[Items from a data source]
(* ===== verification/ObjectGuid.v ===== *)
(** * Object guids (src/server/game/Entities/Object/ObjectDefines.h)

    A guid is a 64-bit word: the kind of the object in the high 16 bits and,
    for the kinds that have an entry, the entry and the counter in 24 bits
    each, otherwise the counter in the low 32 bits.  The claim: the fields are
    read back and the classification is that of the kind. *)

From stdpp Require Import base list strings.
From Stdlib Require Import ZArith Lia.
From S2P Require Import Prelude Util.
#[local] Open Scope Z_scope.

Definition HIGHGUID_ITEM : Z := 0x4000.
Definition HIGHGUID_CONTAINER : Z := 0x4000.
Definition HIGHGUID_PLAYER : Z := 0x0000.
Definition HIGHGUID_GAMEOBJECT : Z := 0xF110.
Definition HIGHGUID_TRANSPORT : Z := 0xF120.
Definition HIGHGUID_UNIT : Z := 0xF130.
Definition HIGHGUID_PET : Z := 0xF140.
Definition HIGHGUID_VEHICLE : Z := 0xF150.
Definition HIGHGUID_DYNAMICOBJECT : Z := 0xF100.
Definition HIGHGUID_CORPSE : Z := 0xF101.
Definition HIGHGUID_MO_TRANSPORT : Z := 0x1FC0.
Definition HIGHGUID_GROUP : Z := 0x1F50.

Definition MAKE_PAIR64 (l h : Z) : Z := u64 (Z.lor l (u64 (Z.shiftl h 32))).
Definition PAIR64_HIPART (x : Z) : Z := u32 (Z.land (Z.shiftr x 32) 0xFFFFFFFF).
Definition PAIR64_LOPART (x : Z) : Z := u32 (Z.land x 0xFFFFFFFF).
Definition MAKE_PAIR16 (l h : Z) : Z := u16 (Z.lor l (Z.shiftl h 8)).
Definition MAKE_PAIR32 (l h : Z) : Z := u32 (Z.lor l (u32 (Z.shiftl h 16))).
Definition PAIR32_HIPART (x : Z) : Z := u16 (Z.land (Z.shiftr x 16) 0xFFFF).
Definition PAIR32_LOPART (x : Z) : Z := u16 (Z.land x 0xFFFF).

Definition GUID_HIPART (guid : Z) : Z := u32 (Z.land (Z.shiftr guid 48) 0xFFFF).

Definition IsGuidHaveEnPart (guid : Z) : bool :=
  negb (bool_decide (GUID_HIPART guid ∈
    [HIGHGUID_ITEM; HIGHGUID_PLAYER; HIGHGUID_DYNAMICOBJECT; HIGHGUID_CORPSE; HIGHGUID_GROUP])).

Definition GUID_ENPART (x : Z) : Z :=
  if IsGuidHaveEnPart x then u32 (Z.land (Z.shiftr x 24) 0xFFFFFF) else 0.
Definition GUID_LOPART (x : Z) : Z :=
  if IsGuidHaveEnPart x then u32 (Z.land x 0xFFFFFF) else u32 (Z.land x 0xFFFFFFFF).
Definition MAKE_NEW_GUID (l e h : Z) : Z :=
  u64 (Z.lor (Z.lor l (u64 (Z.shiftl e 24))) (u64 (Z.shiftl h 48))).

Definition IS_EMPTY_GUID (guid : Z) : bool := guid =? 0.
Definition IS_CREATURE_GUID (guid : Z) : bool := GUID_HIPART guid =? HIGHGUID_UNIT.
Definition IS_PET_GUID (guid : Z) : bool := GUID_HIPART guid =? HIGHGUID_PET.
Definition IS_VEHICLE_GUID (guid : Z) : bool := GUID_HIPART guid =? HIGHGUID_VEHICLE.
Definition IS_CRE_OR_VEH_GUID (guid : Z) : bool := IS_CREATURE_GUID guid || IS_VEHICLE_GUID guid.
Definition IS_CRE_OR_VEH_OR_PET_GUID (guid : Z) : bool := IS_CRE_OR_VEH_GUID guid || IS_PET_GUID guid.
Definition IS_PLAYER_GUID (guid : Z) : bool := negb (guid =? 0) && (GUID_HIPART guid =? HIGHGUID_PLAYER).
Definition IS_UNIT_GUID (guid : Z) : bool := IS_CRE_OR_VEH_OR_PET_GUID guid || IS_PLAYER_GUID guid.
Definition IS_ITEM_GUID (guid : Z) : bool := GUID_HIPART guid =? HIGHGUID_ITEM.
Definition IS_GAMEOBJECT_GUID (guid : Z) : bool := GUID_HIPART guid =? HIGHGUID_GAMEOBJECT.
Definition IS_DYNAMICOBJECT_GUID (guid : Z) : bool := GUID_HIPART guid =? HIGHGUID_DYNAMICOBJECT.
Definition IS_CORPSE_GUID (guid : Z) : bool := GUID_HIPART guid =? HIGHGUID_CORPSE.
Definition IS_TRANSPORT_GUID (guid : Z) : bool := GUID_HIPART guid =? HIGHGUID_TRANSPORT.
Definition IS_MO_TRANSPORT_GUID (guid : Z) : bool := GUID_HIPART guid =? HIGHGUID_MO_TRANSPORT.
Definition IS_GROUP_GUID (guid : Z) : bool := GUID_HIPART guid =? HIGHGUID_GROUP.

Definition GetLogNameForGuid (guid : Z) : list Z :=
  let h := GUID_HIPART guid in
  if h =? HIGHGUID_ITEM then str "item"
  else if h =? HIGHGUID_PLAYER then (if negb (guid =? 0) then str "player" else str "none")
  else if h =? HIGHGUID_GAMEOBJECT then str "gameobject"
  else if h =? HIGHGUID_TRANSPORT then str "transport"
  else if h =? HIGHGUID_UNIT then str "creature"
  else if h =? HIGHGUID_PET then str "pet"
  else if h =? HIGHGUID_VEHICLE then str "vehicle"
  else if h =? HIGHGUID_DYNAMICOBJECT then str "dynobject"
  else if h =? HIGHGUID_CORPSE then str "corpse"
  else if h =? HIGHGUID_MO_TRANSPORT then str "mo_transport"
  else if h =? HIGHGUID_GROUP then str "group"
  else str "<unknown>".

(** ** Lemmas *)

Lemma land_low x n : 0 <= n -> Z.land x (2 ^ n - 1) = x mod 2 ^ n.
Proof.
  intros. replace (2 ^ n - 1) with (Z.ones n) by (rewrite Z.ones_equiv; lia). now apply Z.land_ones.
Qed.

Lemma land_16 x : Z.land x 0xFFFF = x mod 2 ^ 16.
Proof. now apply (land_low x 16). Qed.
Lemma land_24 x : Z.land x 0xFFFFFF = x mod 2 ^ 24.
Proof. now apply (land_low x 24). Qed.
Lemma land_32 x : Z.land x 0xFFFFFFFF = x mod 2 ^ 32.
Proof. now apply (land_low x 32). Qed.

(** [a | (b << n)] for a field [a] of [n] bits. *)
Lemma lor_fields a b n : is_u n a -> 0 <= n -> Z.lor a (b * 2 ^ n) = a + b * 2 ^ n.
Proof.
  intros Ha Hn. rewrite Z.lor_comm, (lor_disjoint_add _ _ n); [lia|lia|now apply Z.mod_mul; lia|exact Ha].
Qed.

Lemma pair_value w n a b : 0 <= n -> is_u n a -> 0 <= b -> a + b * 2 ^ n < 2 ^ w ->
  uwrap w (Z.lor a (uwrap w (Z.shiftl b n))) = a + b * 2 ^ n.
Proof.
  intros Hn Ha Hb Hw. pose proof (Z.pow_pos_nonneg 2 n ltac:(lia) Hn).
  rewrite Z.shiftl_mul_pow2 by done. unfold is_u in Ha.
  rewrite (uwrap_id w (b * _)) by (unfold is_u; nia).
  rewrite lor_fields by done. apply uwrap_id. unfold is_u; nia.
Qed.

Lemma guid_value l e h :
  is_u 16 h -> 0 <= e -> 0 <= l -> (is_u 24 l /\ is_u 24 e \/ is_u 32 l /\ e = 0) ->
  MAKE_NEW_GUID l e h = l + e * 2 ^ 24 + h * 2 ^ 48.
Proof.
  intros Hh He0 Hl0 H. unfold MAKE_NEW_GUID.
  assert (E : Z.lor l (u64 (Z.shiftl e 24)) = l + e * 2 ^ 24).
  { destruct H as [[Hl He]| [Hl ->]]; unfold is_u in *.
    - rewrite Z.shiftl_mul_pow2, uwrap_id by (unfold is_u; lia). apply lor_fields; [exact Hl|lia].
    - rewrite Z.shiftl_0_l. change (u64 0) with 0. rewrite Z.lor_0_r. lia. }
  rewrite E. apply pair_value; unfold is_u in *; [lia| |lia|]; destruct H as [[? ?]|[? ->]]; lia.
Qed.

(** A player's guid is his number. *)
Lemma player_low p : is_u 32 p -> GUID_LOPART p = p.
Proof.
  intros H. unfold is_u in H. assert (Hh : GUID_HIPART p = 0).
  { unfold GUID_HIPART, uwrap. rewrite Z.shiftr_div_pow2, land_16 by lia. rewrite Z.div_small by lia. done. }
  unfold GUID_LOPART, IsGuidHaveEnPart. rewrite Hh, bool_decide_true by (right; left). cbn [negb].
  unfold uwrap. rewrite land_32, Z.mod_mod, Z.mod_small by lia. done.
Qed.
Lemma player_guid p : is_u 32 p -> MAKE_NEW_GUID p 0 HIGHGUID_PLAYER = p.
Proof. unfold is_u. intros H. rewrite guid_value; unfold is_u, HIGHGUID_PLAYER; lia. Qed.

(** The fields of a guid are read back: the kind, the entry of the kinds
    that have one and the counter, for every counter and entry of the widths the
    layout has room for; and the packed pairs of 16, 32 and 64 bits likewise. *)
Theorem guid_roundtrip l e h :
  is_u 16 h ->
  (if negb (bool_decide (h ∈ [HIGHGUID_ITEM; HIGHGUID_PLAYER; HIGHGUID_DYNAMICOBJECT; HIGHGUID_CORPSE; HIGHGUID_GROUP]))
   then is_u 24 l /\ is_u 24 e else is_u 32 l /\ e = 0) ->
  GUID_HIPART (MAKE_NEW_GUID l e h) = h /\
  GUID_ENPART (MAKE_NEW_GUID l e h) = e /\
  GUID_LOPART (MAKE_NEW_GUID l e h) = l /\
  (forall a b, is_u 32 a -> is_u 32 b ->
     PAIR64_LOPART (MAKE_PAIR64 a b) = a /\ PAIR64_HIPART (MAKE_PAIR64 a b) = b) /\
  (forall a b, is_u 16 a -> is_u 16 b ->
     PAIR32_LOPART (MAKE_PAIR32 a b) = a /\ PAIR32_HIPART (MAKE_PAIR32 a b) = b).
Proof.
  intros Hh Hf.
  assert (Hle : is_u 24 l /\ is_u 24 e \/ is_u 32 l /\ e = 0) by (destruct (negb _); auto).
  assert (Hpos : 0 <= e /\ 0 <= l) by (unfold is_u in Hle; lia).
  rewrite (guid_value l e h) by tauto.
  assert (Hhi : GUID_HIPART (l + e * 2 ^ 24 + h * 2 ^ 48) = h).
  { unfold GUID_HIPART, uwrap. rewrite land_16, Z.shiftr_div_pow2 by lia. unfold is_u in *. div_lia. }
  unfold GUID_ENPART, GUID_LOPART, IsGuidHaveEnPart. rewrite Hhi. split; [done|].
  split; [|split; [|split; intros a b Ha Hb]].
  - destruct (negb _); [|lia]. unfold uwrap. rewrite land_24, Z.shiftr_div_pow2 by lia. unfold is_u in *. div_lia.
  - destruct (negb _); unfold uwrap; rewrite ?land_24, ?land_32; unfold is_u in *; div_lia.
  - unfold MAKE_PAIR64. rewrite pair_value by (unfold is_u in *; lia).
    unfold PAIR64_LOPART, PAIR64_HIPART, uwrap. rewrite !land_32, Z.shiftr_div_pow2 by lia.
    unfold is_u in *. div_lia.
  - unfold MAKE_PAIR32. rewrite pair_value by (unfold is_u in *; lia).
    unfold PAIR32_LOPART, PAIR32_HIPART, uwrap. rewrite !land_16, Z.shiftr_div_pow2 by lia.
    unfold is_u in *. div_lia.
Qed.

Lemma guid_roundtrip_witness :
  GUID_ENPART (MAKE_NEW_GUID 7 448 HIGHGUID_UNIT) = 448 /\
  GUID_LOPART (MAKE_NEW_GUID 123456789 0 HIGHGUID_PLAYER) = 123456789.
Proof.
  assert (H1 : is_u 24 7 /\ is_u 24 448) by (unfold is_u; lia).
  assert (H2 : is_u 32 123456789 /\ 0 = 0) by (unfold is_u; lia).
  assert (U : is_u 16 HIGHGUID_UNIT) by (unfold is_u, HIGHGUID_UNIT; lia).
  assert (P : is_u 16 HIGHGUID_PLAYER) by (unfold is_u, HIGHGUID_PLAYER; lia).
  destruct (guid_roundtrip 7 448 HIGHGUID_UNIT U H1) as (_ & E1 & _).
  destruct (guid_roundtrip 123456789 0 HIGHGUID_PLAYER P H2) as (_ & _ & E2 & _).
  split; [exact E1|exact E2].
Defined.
---
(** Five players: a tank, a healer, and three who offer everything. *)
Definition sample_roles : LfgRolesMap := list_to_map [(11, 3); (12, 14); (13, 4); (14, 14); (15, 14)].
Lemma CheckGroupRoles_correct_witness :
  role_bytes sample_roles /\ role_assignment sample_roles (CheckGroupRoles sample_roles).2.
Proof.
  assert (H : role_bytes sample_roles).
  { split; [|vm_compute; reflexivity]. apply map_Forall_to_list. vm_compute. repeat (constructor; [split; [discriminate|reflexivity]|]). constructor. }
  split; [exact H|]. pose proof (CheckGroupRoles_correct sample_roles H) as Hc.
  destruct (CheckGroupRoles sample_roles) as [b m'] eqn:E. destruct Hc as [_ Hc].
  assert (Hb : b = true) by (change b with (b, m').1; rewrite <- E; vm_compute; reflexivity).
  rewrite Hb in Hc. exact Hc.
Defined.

Work to be completed: From the entries above, give again exactly the lines running from the line with "(** A player's guid is his number. *)" to the line with "Lemma player_guid p"; include both of those lines.

Answer box:
(** A player's guid is his number. *)
Lemma player_low p : is_u 32 p -> GUID_LOPART p = p.
Proof.
  intros H. unfold is_u in H. assert (Hh : GUID_HIPART p = 0).
  { unfold GUID_HIPART, uwrap. rewrite Z.shiftr_div_pow2, land_16 by lia. rewrite Z.div_small by lia. done. }
  unfold GUID_LOPART, IsGuidHaveEnPart. rewrite Hh, bool_decide_true by (right; left). cbn [negb].
  unfold uwrap. rewrite land_32, Z.mod_mod, Z.mod_small by lia. done.
Qed.
Lemma player_guid p : is_u 32 p -> MAKE_NEW_GUID p 0 HIGHGUID_PLAYER = p.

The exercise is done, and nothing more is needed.